- **REQUIRED ACTION**
Count every line in the entries below that contains the word "PBool", and give only that number.

┌──

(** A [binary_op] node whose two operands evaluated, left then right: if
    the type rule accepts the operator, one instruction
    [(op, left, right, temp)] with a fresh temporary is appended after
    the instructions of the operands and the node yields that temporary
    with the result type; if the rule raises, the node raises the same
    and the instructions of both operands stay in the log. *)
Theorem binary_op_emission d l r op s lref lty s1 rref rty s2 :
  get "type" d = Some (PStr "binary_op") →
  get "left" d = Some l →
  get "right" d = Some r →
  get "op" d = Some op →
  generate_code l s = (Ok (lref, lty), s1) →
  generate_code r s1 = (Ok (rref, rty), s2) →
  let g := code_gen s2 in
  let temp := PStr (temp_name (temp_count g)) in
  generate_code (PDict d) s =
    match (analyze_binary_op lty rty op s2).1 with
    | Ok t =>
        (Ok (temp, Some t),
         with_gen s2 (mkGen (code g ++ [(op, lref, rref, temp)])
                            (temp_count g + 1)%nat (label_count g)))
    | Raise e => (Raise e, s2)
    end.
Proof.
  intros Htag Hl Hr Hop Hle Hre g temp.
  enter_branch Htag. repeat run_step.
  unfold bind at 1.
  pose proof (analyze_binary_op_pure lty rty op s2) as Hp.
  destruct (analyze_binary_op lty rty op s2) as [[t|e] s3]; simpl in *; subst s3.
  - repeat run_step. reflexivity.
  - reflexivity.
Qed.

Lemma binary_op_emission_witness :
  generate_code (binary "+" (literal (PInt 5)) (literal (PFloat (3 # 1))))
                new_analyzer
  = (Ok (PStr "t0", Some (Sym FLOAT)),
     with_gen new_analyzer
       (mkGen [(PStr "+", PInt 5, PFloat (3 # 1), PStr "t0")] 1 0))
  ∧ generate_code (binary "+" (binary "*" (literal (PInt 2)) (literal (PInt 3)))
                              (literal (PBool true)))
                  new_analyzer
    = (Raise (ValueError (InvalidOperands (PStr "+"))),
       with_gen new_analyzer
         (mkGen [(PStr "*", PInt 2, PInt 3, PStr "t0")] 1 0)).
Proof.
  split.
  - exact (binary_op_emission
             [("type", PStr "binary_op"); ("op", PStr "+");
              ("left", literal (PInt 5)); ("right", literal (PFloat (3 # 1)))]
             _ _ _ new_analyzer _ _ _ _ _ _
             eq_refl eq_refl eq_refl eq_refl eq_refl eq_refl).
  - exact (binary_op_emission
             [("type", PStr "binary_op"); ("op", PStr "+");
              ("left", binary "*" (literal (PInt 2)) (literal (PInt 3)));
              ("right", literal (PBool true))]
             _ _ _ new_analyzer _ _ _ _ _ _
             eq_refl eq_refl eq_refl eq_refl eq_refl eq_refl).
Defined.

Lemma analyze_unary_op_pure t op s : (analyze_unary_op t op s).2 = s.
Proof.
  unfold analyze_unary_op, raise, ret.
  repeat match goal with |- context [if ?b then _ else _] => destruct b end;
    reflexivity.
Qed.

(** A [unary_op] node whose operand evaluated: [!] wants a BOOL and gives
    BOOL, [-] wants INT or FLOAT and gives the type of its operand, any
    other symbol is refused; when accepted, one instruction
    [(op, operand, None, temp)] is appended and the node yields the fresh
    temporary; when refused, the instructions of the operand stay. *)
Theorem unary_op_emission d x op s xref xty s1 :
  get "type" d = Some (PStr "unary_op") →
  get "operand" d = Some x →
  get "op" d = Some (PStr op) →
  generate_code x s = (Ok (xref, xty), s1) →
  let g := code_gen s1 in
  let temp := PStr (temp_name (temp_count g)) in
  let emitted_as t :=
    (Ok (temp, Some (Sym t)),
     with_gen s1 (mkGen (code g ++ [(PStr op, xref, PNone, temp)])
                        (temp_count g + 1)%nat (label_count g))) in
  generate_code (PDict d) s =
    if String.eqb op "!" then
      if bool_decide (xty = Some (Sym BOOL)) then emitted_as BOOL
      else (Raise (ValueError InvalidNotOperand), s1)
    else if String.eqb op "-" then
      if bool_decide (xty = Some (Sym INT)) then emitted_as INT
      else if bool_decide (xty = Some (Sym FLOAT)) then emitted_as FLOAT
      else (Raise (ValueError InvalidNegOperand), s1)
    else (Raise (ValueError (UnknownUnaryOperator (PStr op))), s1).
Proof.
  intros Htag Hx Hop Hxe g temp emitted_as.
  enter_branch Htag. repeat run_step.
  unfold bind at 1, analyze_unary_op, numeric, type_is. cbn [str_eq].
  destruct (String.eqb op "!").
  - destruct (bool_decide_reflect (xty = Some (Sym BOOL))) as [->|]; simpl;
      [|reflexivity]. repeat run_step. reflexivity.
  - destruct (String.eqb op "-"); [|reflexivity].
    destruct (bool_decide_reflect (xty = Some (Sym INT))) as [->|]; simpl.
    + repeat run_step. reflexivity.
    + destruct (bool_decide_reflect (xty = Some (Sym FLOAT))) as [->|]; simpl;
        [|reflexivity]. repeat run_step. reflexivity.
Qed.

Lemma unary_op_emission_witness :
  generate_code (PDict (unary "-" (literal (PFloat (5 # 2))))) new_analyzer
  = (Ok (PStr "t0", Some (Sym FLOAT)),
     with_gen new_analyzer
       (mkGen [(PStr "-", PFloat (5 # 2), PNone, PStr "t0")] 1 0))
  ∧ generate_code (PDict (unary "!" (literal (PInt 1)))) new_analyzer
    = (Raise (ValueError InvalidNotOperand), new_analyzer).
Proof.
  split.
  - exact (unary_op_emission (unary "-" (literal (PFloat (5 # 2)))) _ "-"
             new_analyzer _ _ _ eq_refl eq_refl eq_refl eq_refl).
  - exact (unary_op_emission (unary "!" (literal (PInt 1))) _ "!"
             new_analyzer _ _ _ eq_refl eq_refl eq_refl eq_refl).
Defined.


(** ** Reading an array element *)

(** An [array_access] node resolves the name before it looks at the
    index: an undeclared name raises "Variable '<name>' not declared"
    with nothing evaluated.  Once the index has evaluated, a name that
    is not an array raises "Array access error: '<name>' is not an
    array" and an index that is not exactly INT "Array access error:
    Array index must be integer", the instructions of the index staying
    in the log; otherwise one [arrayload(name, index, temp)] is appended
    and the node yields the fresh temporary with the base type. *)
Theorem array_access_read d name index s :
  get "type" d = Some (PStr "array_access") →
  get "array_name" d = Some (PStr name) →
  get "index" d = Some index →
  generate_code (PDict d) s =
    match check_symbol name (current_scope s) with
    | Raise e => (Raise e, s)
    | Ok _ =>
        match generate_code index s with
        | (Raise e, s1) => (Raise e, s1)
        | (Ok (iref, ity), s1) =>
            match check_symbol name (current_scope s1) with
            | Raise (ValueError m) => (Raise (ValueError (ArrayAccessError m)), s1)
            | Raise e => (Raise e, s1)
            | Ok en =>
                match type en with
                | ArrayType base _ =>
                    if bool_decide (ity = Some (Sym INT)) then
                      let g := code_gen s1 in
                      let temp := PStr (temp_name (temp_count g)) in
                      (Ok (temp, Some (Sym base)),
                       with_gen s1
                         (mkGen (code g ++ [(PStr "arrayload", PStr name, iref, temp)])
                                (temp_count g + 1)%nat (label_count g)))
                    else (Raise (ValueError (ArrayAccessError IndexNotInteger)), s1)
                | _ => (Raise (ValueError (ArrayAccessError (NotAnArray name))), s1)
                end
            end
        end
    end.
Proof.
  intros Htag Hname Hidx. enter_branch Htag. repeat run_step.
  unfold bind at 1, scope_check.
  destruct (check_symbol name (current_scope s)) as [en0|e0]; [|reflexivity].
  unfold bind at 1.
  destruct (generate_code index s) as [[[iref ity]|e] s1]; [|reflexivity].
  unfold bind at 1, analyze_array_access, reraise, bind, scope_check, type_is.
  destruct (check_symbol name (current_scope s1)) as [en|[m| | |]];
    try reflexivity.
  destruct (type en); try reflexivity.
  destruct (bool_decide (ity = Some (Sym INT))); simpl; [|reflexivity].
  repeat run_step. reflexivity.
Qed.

└──
┌──

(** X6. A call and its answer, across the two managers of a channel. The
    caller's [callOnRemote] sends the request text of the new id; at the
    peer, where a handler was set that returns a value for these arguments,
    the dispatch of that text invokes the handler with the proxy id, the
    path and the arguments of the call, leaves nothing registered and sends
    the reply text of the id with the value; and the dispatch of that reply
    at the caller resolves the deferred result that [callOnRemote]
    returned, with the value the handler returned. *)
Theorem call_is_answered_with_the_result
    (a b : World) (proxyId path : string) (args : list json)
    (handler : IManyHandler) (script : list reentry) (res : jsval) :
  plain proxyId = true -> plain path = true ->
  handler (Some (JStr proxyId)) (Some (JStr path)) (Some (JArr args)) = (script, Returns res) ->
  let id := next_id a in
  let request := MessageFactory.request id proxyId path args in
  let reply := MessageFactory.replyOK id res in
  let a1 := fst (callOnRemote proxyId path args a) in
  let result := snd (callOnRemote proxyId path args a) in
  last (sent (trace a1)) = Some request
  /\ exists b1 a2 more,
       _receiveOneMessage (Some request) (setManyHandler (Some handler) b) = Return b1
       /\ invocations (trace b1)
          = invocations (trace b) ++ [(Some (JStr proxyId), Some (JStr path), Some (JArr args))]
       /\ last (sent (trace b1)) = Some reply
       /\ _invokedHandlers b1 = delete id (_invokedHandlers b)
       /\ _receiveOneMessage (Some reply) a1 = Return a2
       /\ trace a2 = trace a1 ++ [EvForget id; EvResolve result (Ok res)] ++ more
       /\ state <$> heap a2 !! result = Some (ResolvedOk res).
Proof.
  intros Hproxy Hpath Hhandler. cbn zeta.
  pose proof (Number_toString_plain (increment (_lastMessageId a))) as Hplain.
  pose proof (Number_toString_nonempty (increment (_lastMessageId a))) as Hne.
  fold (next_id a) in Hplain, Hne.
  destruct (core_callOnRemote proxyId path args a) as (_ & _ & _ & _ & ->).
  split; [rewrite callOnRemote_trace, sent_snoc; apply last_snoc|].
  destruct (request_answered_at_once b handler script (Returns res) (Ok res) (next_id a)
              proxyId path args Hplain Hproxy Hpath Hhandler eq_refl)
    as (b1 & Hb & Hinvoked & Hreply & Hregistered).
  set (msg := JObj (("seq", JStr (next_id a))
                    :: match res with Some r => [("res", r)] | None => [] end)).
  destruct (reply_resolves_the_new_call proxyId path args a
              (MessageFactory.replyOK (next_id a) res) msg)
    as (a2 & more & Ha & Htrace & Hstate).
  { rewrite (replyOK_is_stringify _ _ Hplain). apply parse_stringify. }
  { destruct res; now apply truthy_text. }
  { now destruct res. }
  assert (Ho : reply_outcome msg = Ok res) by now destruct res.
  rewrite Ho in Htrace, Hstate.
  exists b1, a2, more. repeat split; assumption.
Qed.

└──
┌──

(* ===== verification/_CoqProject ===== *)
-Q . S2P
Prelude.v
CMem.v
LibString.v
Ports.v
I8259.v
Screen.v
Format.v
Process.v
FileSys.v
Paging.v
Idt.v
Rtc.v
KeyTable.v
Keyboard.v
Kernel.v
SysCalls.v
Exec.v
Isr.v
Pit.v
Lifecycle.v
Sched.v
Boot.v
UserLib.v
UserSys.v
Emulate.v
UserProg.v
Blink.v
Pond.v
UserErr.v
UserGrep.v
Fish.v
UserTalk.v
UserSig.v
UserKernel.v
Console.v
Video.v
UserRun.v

└──

- **ANSWER TO THIS PROBLEM**
2